Ekonomik ve toplumsal zorluklara rağmen, tiyatroyu canlı tutma ve genç sanatçıları destekleme konusunda kararlı olduklarını vurgulayan Uzunel, “İşte bu noktada, ekonomik sıkıntılar ve genel sanat algısının zayıflaması, bizim mücadelemizi daha da anlamlı kılıyor. Her ne kadar zor olsa da, bu mekanda üretmeye devam ediyoruz ve yeni oyunlar sahneye koymayı sürdürüyoruz” diyor.
Sanat ve Demokrasi Mücadelesi
Baskılar ve siyasi müdahaleler karşısında durmanın önemine değinen Uzunel, “Tiyatro, sadece sanat değil, aynı zamanda direniş ve mücadele alanıdır. Bu baskılar, bizi daha da güçlendirmeli ve dayanışmayı artırmalı. Sanatçılar olarak, özgür düşünce ve ifade alanını korumak için birlik olmalı ve üretmeye devam etmeliyiz” diyerek sözlerini tamamlıyor.
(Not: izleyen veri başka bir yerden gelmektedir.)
Lemma foldr_delete_lookup (m : gmap Path Pending) ps q :
  foldr delete m ps !! q = if bool_decide (q ∈ ps) then None else m !! q.
Proof.
  induction ps as [|p ps IH]; cbn; [by rewrite bool_decide_false; [|apply not_elem_of_nil]|].
  destruct (decide (p = q)) as [->|Hne].
  - rewrite lookup_delete_eq. rewrite bool_decide_true; [done|by left].
  - rewrite lookup_delete_ne, IH by done. destruct (decide (q ∈ ps)) as [Hin|Hout].
    + rewrite !bool_decide_true; [done|by right|done].
    + rewrite !bool_decide_false; [done| |done]. by intros [->|?]%elem_of_cons.
Qed.
Lemma pending_synced_in ps d q : q ∈ ps -> pending (synced ps d) !! q = None.
Proof. intros. unfold synced. cbn. rewrite foldr_delete_lookup. by rewrite bool_decide_true. Qed.
Lemma pending_synced_out ps d q : q ∉ ps -> pending (synced ps d) !! q = pending d !! q.
Proof. intros. unfold synced. cbn. rewrite foldr_delete_lookup. by rewrite bool_decide_false. Qed.
Lemma pending_synced_None ps d q : pending d !! q = None -> pending (synced ps d) !! q = None.
Proof. intros. unfold synced. cbn. rewrite foldr_delete_lookup. by case_bool_decide. Qed.

(** What survives when nothing is pending. *)
Lemma survives_stable d d' p : survives d d' -> pending d !! p = None -> files d' !! p = files d !! p.
Proof. intros [Hs _] Hp. destruct (Hs p) as [?|(a & Ha & _)]; [done|congruence]. Qed.

(** ** Readers *)
Definition manifest_stored d t s (m : VersionManifest) : Prop :=
  exists f, files d !! manifest_path t s = Some f /\ fl_obj f = OManifest m /\ mf_format m <= FORMAT_VERSION.
Lemma added_in_suffix from to old added :
  Forall (fun g => sg_created_by_sequence g <= from) old ->
  Forall (fun g => from < sg_created_by_sequence g <= to) added ->
  Retention.added_in from to (old ++ added) = added.
Proof.
  intros Ho Ha. unfold Retention.added_in. rewrite List.filter_app.
  replace (List.filter _ old) with (@nil SegmentMeta); [cbn|].
  - induction Ha as [|g l Hg Hl IH]; cbn; [done|]. rewrite IH.
    by rewrite (proj2 (Z.ltb_lt _ _)), (proj2 (Z.leb_le _ _)) by lia.
  - induction Ho as [|g l Hg Hl IH]; cbn; [done|]. rewrite <- IH.
    by rewrite (proj2 (Z.ltb_ge _ _)) by lia.
Qed.

(** A diff of the range [(from, to]]: all of it appends, and what they added. *)
Definition describes_range m (from to : Z) (v : VersionDiff) : Prop :=
  exists t, forall ms, (forall s, from <= s <= to -> stored m t s (ms s)) -> appends ms from to ->
    (forall s, from < s <= to -> Retention.is_append (mf_op (ms s)) = true) /\
    mf_segments (ms to) = mf_segments (ms from) ++ vd_added_segments v /\
    vd_added_rows v = sum_u64 (map sg_rows (vd_added_segments v)).

(** An incremental read returns exactly what the range appended: when it succeeds every version
    of the range is an append, and the segments of the last version are those of the first
    followed by the ones returned. *)
Theorem diff_is_what_was_appended fs db name from to d :
  match (run fs (Retention.diff db name from to) d).1 with
  | Ok v => describes_range (files d) from to v
  | Err _ => True
  end.
Proof.
  apply (finds_run fs (Retention.diff db name from to) d (describes_range (files d) from to)).
  unfold Retention.diff. destruct (to <? from) eqn:Erange; [done|]. bool_prop.
  eapply finds_bind; [apply finds_resolve|]. intros r (_ & (s & Hs & Hst) & _). cbn in Hs. destruct Hs as [-> _].
  set (t := ce_table_id (rt_entry r)) in *.
  eapply finds_bind; [apply (finds_each _ _ (fun q => exists mf, stored (files d) t q mf /\ Retention.is_append (mf_op mf) = true))|].
  { intros q _. eapply finds_bind; [apply finds_manifest_at|]. intros mf Hmf.
    destruct (Retention.is_append (mf_op mf)) eqn:E; [|done]. apply finds_ret. by exists mf. }
  intros u Hall. cbv beta in Hall. rewrite List.Forall_forall in Hall. apply finds_ret. exists t. intros ms Hms Happ.
  assert (Hfun : forall q a b, stored (files d) t q a -> stored (files d) t q b -> a = b).
  { intros q a b (f & Hf & Ha) (f' & Hf' & Hb). congruence. }
  assert (Hops : forall q, from < q <= to -> Retention.is_append (mf_op (ms q)) = true).
  { intros q Hq. destruct (Hall q) as (mf & Hmf & E); [by apply in_range_after|].
    by rewrite (Hfun q (ms q) mf) by (auto; apply Hms; lia). }
  assert (Eto : rt_manifest r = ms to) by (apply (Hfun to); [done|apply Hms; lia]).
  destruct (appended_suffix ms from (Z.to_nat (to - from))) as (added & E & Hadded).
  { by replace (from + Z.of_nat (Z.to_nat (to - from))) with to by lia. }
  { intros q Hq. apply Hops. lia. }
  replace (from + Z.of_nat (Z.to_nat (to - from))) with to in * by lia.
  cbn [vd_added_segments vd_added_rows]. rewrite Eto, E.
  rewrite added_in_suffix by (done || apply (ap_start _ _ _ Happ)). done.
Qed.
End RetentionProps.
(* ===== verification/ForkProps.v ===== *)
(** * What fork operations promise

    Creating fences old readers off first; promoting never overwrites what the base
    committed since the fork was cut; dropping releases the pin last. *)
From S2P Require Export History.

Section ForkProps.
Context `{Env}.
Implicit Types (m : gmap Path File) (d : Disk) (db : Database).

(** ** Promotion *)

(** When a base that is at [base_head] may be promoted onto. *)
Definition promotable m (origin : ForkOrigin) (base_head : Z) (pinned fork_manifest : VersionManifest)
    (r : option Z) : Prop :=
  match r with
  | None => base_head = fo_base_sequence origin
  | Some from => from = fo_base_sequence origin /\ from < base_head /\
      (forall s, from < s <= base_head ->
         exists mf, stored m (fo_base_table_id origin) s mf /\ mf_op mf = OpCompact) /\
      incl (Vacuum.segment_paths pinned) (Vacuum.segment_paths fork_manifest)
  end.

Lemma finds_all_compaction m t floor seqs :
  finds m (Forks.all_compaction t floor seqs) (fun b => b = true ->
    forall s, In s seqs -> exists mf, stored m t s mf /\ mf_op mf = OpCompact).
Proof.
  induction seqs as [|s seqs IH]; cbn [Forks.all_compaction]; [by intros _ s []|].
  destruct (s <? floor); [by apply finds_ret|].
  eapply finds_bind; [apply finds_manifest_at|]. intros mf Hmf. case_bool_decide as E; [|by apply finds_ret].
  eapply finds_mono; [|apply IH]. intros b Hb Ht q [<-|Hin]; eauto.
Qed.
Lemma nonempty_rows bs : Arrow.all_rows (List.filter SegmentSort.nonempty bs) = Arrow.all_rows bs.
Proof.
  unfold Arrow.all_rows. induction bs as [|b bs IH]; cbn; [done|].
  destruct (SegmentSort.nonempty b) eqn:Eb; cbn; rewrite IH; [done|].
  unfold SegmentSort.nonempty, num_rows in Eb. apply Z.ltb_ge in Eb.
  unfold table_rows. by replace (rb_rows b) with O by lia.
Qed.

(** Merging batches that are each sorted always succeeds.  The chunks have between one row
    and the limit, their rows are those of the batches, in the order of a stable merge: by
    key, then by batch, then by row.  The loop ends within one step per row. *)
Lemma merge_chunks s bs sort_key n m :
  Forall (uniform s) bs -> Forall (sorted_by sort_key) (List.filter SegmentSort.nonempty bs) ->
  Merger.new bs sort_key n = Ok m ->
  exists cs picks, Merger.chunks m = Ok cs /\
    (forall fuel, (remaining m < fuel)%nat -> Merger.all_chunks fuel m = Ok cs) /\
    Forall (fun c => uniform s c /\ (1 <= rb_rows c <= Nat.max n 1)%nat) cs /\
    Arrow.all_rows cs = map (source m) picks /\ Arrow.all_rows cs ≡ₚ Arrow.all_rows bs /\
    picks ≡ₚ left m /\ StronglySorted (pick_le m) picks.
Proof.
  intros Hu Hs Hn. destruct (new_wf _ _ _ _ Hn Hs) as [Hw Hlen].
  destruct (new_spec _ _ _ _ Hn) as (Hb & Hcr & Hp & _).
  set (f := S (remaining m)). pose proof (remaining_left m Hlen) as Hrem.
  destruct (pick_chunks_spec (length sort_key) f m Hw ltac:(lia) ltac:(lia)) as (H1 & H2 & H3 & H4).
  assert (Hsrc : map (source m) (left m) = Arrow.all_rows bs) by (by rewrite rows_of_all, Hb, nonempty_rows).
  assert (Hfu : Forall (uniform s) (mg_batches m)).
  { rewrite Hb. apply List.Forall_forall. intros b [Hin _]%filter_In. rewrite List.Forall_forall in Hu. by apply Hu. }
  destruct (mg_batches m) as [|first rest] eqn:Em.
  { assert (Hall : forall fuel, Merger.all_chunks fuel m = Ok []).
    { intros [|fuel]; [done|]. cbn. unfold Merger.next_chunk. by rewrite Em. }
    assert (Hl : left m = []) by (unfold left; by rewrite <- Hlen).
    exists [], []. rewrite Hl in *. unfold Merger.chunks. rewrite <- Hsrc.
    repeat split; try done; constructor. }
  assert (Hsch : rb_schema first = s) by (by apply Forall_cons in Hfu as [[? _] _]).
  destruct (map_res_exists (gather m s) (fun ps c => uniform s c /\ rb_rows c = length ps /\
    table_rows c = map (source m) ps) (pick_chunks f m)) as (cs & Hcs & Hall).
  { assert (Hin : Forall (in_range m) (concat (pick_chunks f m))).
    { rewrite H1. apply left_in_range. }
    apply List.Forall_forall. intros ps Hps. apply gather_spec; [by rewrite Em|by rewrite Em|].
    apply List.Forall_forall. intros p Hp1. rewrite List.Forall_forall in Hin. apply Hin, in_concat. eauto. }
  exists cs, (concat (pick_chunks f m)).
  assert (Hrows : Arrow.all_rows cs = map (source m) (concat (pick_chunks f m))).
  { rewrite concat_map. unfold Arrow.all_rows. f_equal. clear -Hall.
    induction Hall as [|ps c l cs (_ & _ & Hr) _ IH]; cbn; [done|]. by rewrite Hr, IH. }
  repeat split.
  - unfold Merger.chunks. by rewrite (all_chunks_picks _ _ _ _ _ Hw Em), Hsch.
  - intros fuel Hf. by rewrite (all_chunks_picks _ _ _ _ _ Hw Em), Hsch, H4 by lia.
  - clear -Hall H3 Hcr. induction Hall as [|ps c l cs (Hc & Hl & _) _ IH]; constructor.
    + split; [done|]. apply Forall_cons in H3 as [H3 _]. unfold chunk_ok in H3. by rewrite Hl, <- Hcr.
    + apply IH. by apply Forall_cons in H3 as [_ H3].
  - done.
  - by rewrite Hrows, H1, Hsrc.
  - done.
  - done.
Qed.
End MergeProps.
End MergeProps.

(** ** Sorting batches

    [sort_each_batch] leaves every batch sorted by its key with the same rows; what the merge
    then yields, and that a batch rebuilt from rows that fit a schema fits it. *)
Import MergeProps.

Lemma StronglySorted_lookup {A} (R : A -> A -> Prop) l i j a b :
  StronglySorted R l -> l !! i = Some a -> l !! j = Some b -> (i < j)%nat -> R a b.
Proof.
  intros Hs. revert i j. induction Hs as [|x l Hs IH Hx]; intros i j Hi Hj Hij; [done|].
  destruct j as [|j]; [lia|]. destruct i as [|i]; cbn in *.
  - injection Hi as ->. by eapply Forall_lookup_1.
  - apply (IH i j); [done|done|lia].
Qed.

Lemma StronglySorted_mono {A} (R S : A -> A -> Prop) l :
  (forall a b, R a b -> S a b) -> StronglySorted R l -> StronglySorted S l.
Proof. intros HRS. induction 1 as [|x l Hs IH Hx]; constructor; [done|]. eapply Forall_impl; [exact Hx|]. auto. Qed.

Section SortProps.
Context `{ArrowRowsSpec}.

(** ** A reference: the stable insertion sort of rows *)
Section StableSort.
Context {A : Type} (key : A -> list (option Cell)).
Fixpoint insert_row (r : A) (l : list A) : list A :=
  match l with
  | [] => [r]
  | x :: l' => match compare_keys (key r) (key x) with Gt => x :: insert_row r l' | _ => r :: l end
  end.
Definition stable_sort (l : list A) : list A := foldr insert_row [] l.
#[local] Arguments stable_sort : simpl never.
Lemma stable_sort_cons r l : stable_sort (r :: l) = insert_row r (stable_sort l).
Proof. done. Qed.

Lemma insert_row_perm r l : insert_row r l ≡ₚ r :: l.
Proof.
  induction l as [|x l IH]; cbn; [done|]. destruct (compare_keys _ _); [done..|]. rewrite IH. apply Permutation_swap.
Qed.
Lemma stable_sort_perm l : stable_sort l ≡ₚ l.
Proof. induction l as [|x l IH]; [done|]. rewrite stable_sort_cons. by rewrite insert_row_perm, IH. Qed.

(** Behind every row it puts the ones with a greater key, and those with an equal key that
    came later. *)
Lemma stable_sort_sorted k (before : A -> A -> Prop) l :
  Forall (fun r => length (key r) = k) l -> StronglySorted before l ->
  StronglySorted (fun p q => compare_keys (key p) (key q) = Lt \/ compare_keys (key p) (key q) = Eq /\ before p q) (stable_sort l).
Proof.
  intros Hk Hb. induction Hb as [|p l Hb IH Hp]; [constructor|]. rewrite stable_sort_cons. apply Forall_cons in Hk as [Hkp Hk].
  specialize (IH Hk). rewrite <- (stable_sort_perm l) in Hp, Hk. revert IH Hp Hk. generalize (stable_sort l). clear l Hb.
  intros l Hs. induction Hs as [|x l Hs IH Hx]; intros Hp Hk; cbn; [by repeat constructor|].
  apply Forall_cons in Hp as [Hpx Hp]. apply Forall_cons in Hk as [Hkx Hk].
  destruct (compare_keys (key p) (key x)) eqn:E.
  - constructor; [by constructor|]. constructor; [by right|]. rewrite List.Forall_forall in Hp, Hk, Hx |- *. intros y Hy.
    assert (Hkl : compare_keys (key x) (key y) = Eq \/ compare_keys (key x) (key y) = Lt) by (destruct (Hx y Hy) as [?|[? _]]; auto).
    destruct Hkl as [He|Hl].
    + right. split; [|by apply Hp]. apply (keys_eq_trans _ (key x)); [congruence| |done..]. by rewrite (Hk y Hy).
    + left. apply (keys_le_lt _ (key x)); [congruence| | |done]; [by rewrite (Hk y Hy)|unfold keys_le; by rewrite E].
  - constructor; [by constructor|]. constructor; [by left|]. rewrite List.Forall_forall in Hk, Hx |- *. intros y Hy. left.
    apply (keys_lt_le _ (key x)); [congruence|by rewrite (Hk y Hy)|done|].
    unfold keys_le. by destruct (Hx y Hy) as [->|[-> _]].
  - constructor; [by apply IH|]. rewrite insert_row_perm. constructor; [|done]. left.
    rewrite (compare_keys_swap (key p) (key x)), E. done.
Qed.
End StableSort.
(* ===== verification/Scan.v ===== *)
(** * Reading rows ([database.rs], [incremental.rs], [tail.rs])

    A scan prunes segments by the time range of the manifest, reads the survivors in manifest
    order, adapts those of an older schema revision, and cuts the stream at the limit.
    [diff_scan] is a scan of the appended segments; a tail polls HEAD and scans what each
    advance appended.  Concurrent reads of segments are one loop in manifest order: reading
    changes nothing. *)
From S2P Require Export Writes.

Record ScanOptions := mkScanOptions {
  sp_projection : option (list string);
  sp_time_start : option Z;
  sp_time_end : option Z;
  sp_limit : option Z;
  sp_verify_checksums : bool;
}.
#[export] Instance eta_ScanOptions : Eta ScanOptions := fun o =>
  mkScanOptions (sp_projection o) (sp_time_start o) (sp_time_end o) (sp_limit o) (sp_verify_checksums o).
Definition ScanOptions_default : ScanOptions := mkScanOptions None None None None false.

Record ScanReport := mkScanReport {
  sr_segments_total : Z;
  sr_segments_scanned : Z;
  sr_segments_pruned : Z;
  sr_bytes_scanned : Z;
  sr_rows_returned : Z;
}.
#[export] Instance eta_ScanReport : Eta ScanReport := fun r =>
  mkScanReport (sr_segments_total r) (sr_segments_scanned r) (sr_segments_pruned r) (sr_bytes_scanned r)
    (sr_rows_returned r).

Module Scan.
Section Scan.
Context `{Env} `{ArrowRows}.
Implicit Types db : Database.

Definition project_out (b : RecordBatch) (column : string) : DbResult RecordBatch :=
  let indices := List.filter (fun i => match rb_schema b !! i with
                                       | Some f => negb (String.eqb (fd_name f) column)
                                       | None => false end) (seq 0 (length (rb_schema b))) in
  ok_or (project b indices) Arrow.

Definition time_filter_requested (o : ScanOptions) : bool :=
  bool_decide (is_Some (sp_time_start o)) || bool_decide (is_Some (sp_time_end o)).

Definition survivors (o : ScanOptions) (segments : list SegmentMeta) : list SegmentMeta :=
  List.filter (fun s => negb (time_filter_requested o)
                 || SegmentMeta.overlaps_time s (sp_time_start o) (sp_time_end o)) segments.

Definition report_of (o : ScanOptions) (segments : list SegmentMeta) : ScanReport :=
  let scanned := survivors o segments in
  mkScanReport (zlen segments) (zlen scanned) (zlen segments - zlen scanned)
    (sum_u64 (map sg_bytes scanned)) 0.

(** The columns to read, and whether the time column is only there for the filter. *)
Definition effective_projection (o : ScanOptions) (tc : option string) : option (list string) * bool :=
  match sp_projection o, tc with
  | Some proj, Some tc =>
      if time_filter_requested o && negb (bool_decide (tc ∈ proj)) then (Some (proj ++ [tc]), true)
      else (Some proj, false)
  | p, _ => (p, false)
  end.
Lemma observe_distinct_same acc a :
  ca_min (observe_distinct acc a) = ca_min acc /\ ca_max (observe_distinct acc a) = ca_max acc /\
  ca_stats_dropped (observe_distinct acc a) = ca_stats_dropped acc /\ ca_null_count (observe_distinct acc a) = ca_null_count acc.
Proof.
  unfold observe_distinct. destruct (ca_distinct_dropped acc); [done|]. assert (Hset : forall cells, let acc' := insert_all (acc <| ca_distinct_eligible := true |>) cells in
    ca_min acc' = ca_min acc /\ ca_max acc' = ca_max acc /\ ca_stats_dropped acc' = ca_stats_dropped acc /\
    ca_null_count acc' = ca_null_count acc).
  { intros cells. exact (insert_all_same (acc <| ca_distinct_eligible := true |>) cells). }
  destruct (ar_type a); try done; try apply Hset. destruct (cast a Utf8); [apply Hset|done].
Qed.

Lemma bounds_same ints vs acc acc' : ca_min acc' = ca_min acc -> ca_max acc' = ca_max acc ->
  ca_stats_dropped acc' = ca_stats_dropped acc -> bounds ints vs acc -> bounds ints vs acc'.
Proof. intros E1 E2 E3 []. split; by rewrite ?E1, ?E2, ?E3. Qed.

Lemma le_flip x y : cell_compare x y <> Lt -> cell_le y x.
Proof. unfold cell_le. rewrite (cell_compare_swap x y). by destruct (cell_compare x y). Qed.

(** The least of two minima, each the least of its values. *)
Lemma join_min ints vs ws m n : Forall (kind ints) vs -> Forall (kind ints) ws ->
  In m vs -> In n ws -> (forall v, In v vs -> cell_le (Some m) (Some v)) -> (forall v, In v ws -> cell_le (Some n) (Some v)) ->
  let k := if less_than (stat ints n) (stat ints m) then n else m in
  In k (vs ++ ws) /\ forall v, In v (vs ++ ws) -> cell_le (Some k) (Some v).
Proof.
  intros Hv Hw Hm Hn Hlm Hln k. rewrite List.Forall_forall in Hv, Hw. unfold k. rewrite (stat_order ints n m (Hw n Hn) (Hv m Hm)).
  destruct (cell_compare (Some n) (Some m)) eqn:E; (split; [apply in_app_iff; auto|]); intros v [Hi|Hi]%in_app_iff; auto.
  - eapply cell_le_trans; [|by apply Hln]. apply le_flip. by rewrite E.
  - eapply cell_le_trans; [|by apply Hlm]. unfold cell_le. by rewrite E.
  - eapply cell_le_trans; [|by apply Hln]. apply le_flip. by rewrite E.
Qed.
Lemma join_max ints vs ws m n : Forall (kind ints) vs -> Forall (kind ints) ws ->
  In m vs -> In n ws -> (forall v, In v vs -> cell_le (Some v) (Some m)) -> (forall v, In v ws -> cell_le (Some v) (Some n)) ->
  let k := if less_than (stat ints m) (stat ints n) then n else m in
  In k (vs ++ ws) /\ forall v, In v (vs ++ ws) -> cell_le (Some v) (Some k).
Proof.
  intros Hv Hw Hm Hn Hlm Hln k. rewrite List.Forall_forall in Hv, Hw. unfold k. rewrite (stat_order ints m n (Hv m Hm) (Hw n Hn)).
  destruct (cell_compare (Some m) (Some n)) eqn:E; (split; [apply in_app_iff; auto|]); intros v [Hi|Hi]%in_app_iff; auto.
  - eapply cell_le_trans; [by apply Hln|]. apply le_flip. by rewrite E.
  - eapply cell_le_trans; [by apply Hlm|]. unfold cell_le. by rewrite E.
  - eapply cell_le_trans; [by apply Hln|]. apply le_flip. by rewrite E.
Qed.

(** An extreme after one more array: [better] says when the new one replaces the old one. *)
Definition extreme (ints : bool) (le : Cell -> Cell -> Prop) (vs : list Cell) (o : option ScalarStat) : Prop :=
  match o with
  | Some s => exists m, s = stat ints m /\ In m vs /\ forall v, In v vs -> le m v
  | None => vs = []
  end.
Lemma extreme_step ints (le : Cell -> Cell -> Prop) (better : ScalarStat -> ScalarStat -> bool) vs ws o n :
  extreme ints le vs o -> In n ws -> (forall v, In v ws -> le n v) ->
  (forall m, In m vs -> (forall v, In v vs -> le m v) ->
     let k := if better (stat ints n) (stat ints m) then n else m in In k (vs ++ ws) /\ forall v, In v (vs ++ ws) -> le k v) ->
  extreme ints le (vs ++ ws) (if none_or (better (stat ints n)) o then Some (stat ints n) else o).
Proof.
  intros Ho Hn Hl Hj. destruct o as [s|]; cbn in *.
  - destruct Ho as (m & -> & Hm & Hlm). specialize (Hj m Hm Hlm). destruct (better _ _); cbn; [by exists n|by exists m].
  - subst vs. by exists n.
Qed.

(** An array without values has neither extreme. *)
Lemma no_extreme a : (compute_min a = None -> values a = []) /\ (compute_max a = None -> values a = []) /\
  (values a = [] -> compute_min a = None /\ compute_max a = None).
Proof.
  assert (Hnil : Forall (fun c : option Cell => c = None) (ar_cells a) -> values a = []).
  { unfold values. induction 1 as [|c l Hc _ IH]; [done|]. cbn. by rewrite Hc. }
  pose proof (compute_min_spec a) as Hn. pose proof (compute_max_spec a) as Hx. split; [|split].
  - intros E. rewrite E in Hn. auto.
  - intros E. rewrite E in Hx. auto.
  - intros E. split.
    + destruct (compute_min a); [|done]. destruct Hn as [Hin%in_values _]. by rewrite E in Hin.
    + destruct (compute_max a); [|done]. destruct Hx as [Hin%in_values _]. by rewrite E in Hin.
Qed.

Lemma observe_fields acc n x k : ca_stats_dropped acc = false ->
  let acc' := observe acc (Some n) (Some x) k in
  ca_min acc' = (if none_or (less_than n) (ca_min acc) then Some n else ca_min acc) /\
  ca_max acc' = (if none_or (fun cur => less_than cur x) (ca_max acc) then Some x else ca_max acc) /\
  ca_stats_dropped acc' = false.
Proof.
  intros Hk. cbv zeta. unfold observe. destruct acc as [mn mx nc sd ds de dd]. cbn in Hk. subst sd. cbv zeta.
  destruct mn as [mn|], mx as [mx|]; cbn; try destruct (less_than n mn); cbn; try destruct (less_than mx x); done.
Qed.
(** Feeding chunk by chunk is feeding all the chunks. *)
Lemma push_chunks_all ft fuel m cs w d (Q : DbResult SegmentWriter -> Disk -> Prop) C :
  Merger.all_chunks fuel m = Ok cs -> wpc ft (SegmentWriter.push_all w cs) d Q C ->
  wpc ft (Writes.push_chunks fuel m w) d Q C.
Proof.
  revert m cs w d. induction fuel as [|fuel IH]; intros m cs w d; cbn [Merger.all_chunks Writes.push_chunks].
  { by intros [= <-]. }
  destruct (Merger.next_chunk m) as [[[b|] m']|e]; [|by intros [= <-]|done].
  destruct (Merger.all_chunks fuel m') as [bs|] eqn:E; [|done]. intros [= <-].
  apply (wpc_bind_ext ft (SegmentWriter.push w b)). intros w' d'. by apply IH.
Qed.

Lemma confined_push_chunks fuel m w : confined staging_path (Writes.push_chunks fuel m w).
Proof.
  revert m w. induction fuel as [|fuel IH]; intros m w; cbn [Writes.push_chunks]; [done|].
  apply confined_bind; [done|]. intros [[b|] m']; [|done]. apply confined_bind; [apply confined_push|auto].
Qed.
Lemma confined_push_sorted w bs key : confined staging_path (Writes.push_sorted w bs key).
Proof.
  unfold Writes.push_sorted. case_bool_decide; [apply confined_push_all|].
  apply confined_bind; [done|]. intros sorted. apply confined_bind; [done|]. intros m. apply confined_push_chunks.
Qed.

Lemma true_sorted {A} (l : list A) : StronglySorted (fun _ _ => True) l.
Proof. induction l; constructor; [done|]. by apply List.Forall_forall. Qed.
Son olarak, yurtdışına çıkamayan ve sahnelenemeyen oyuncu Cem Yiğit Üzümoğlu’nun durumunu ve genel olarak sanatçılara yönelik engellemeleri değerlendiren Uzunel, “Bu, tamamen mesleki ve özgür düşüncenin önüne konan bir engeldir. Sanatçıların özgürlüğü, toplumun özgürleşmesinin temel taşlarından biridir. Bu tür kısıtlamalar, toplumun ilerlemesini engelleyen en büyük tehditlerdir” diyerek, sanat ve demokrasi mücadelesinin vazgeçilmez olduğunu vurguluyor.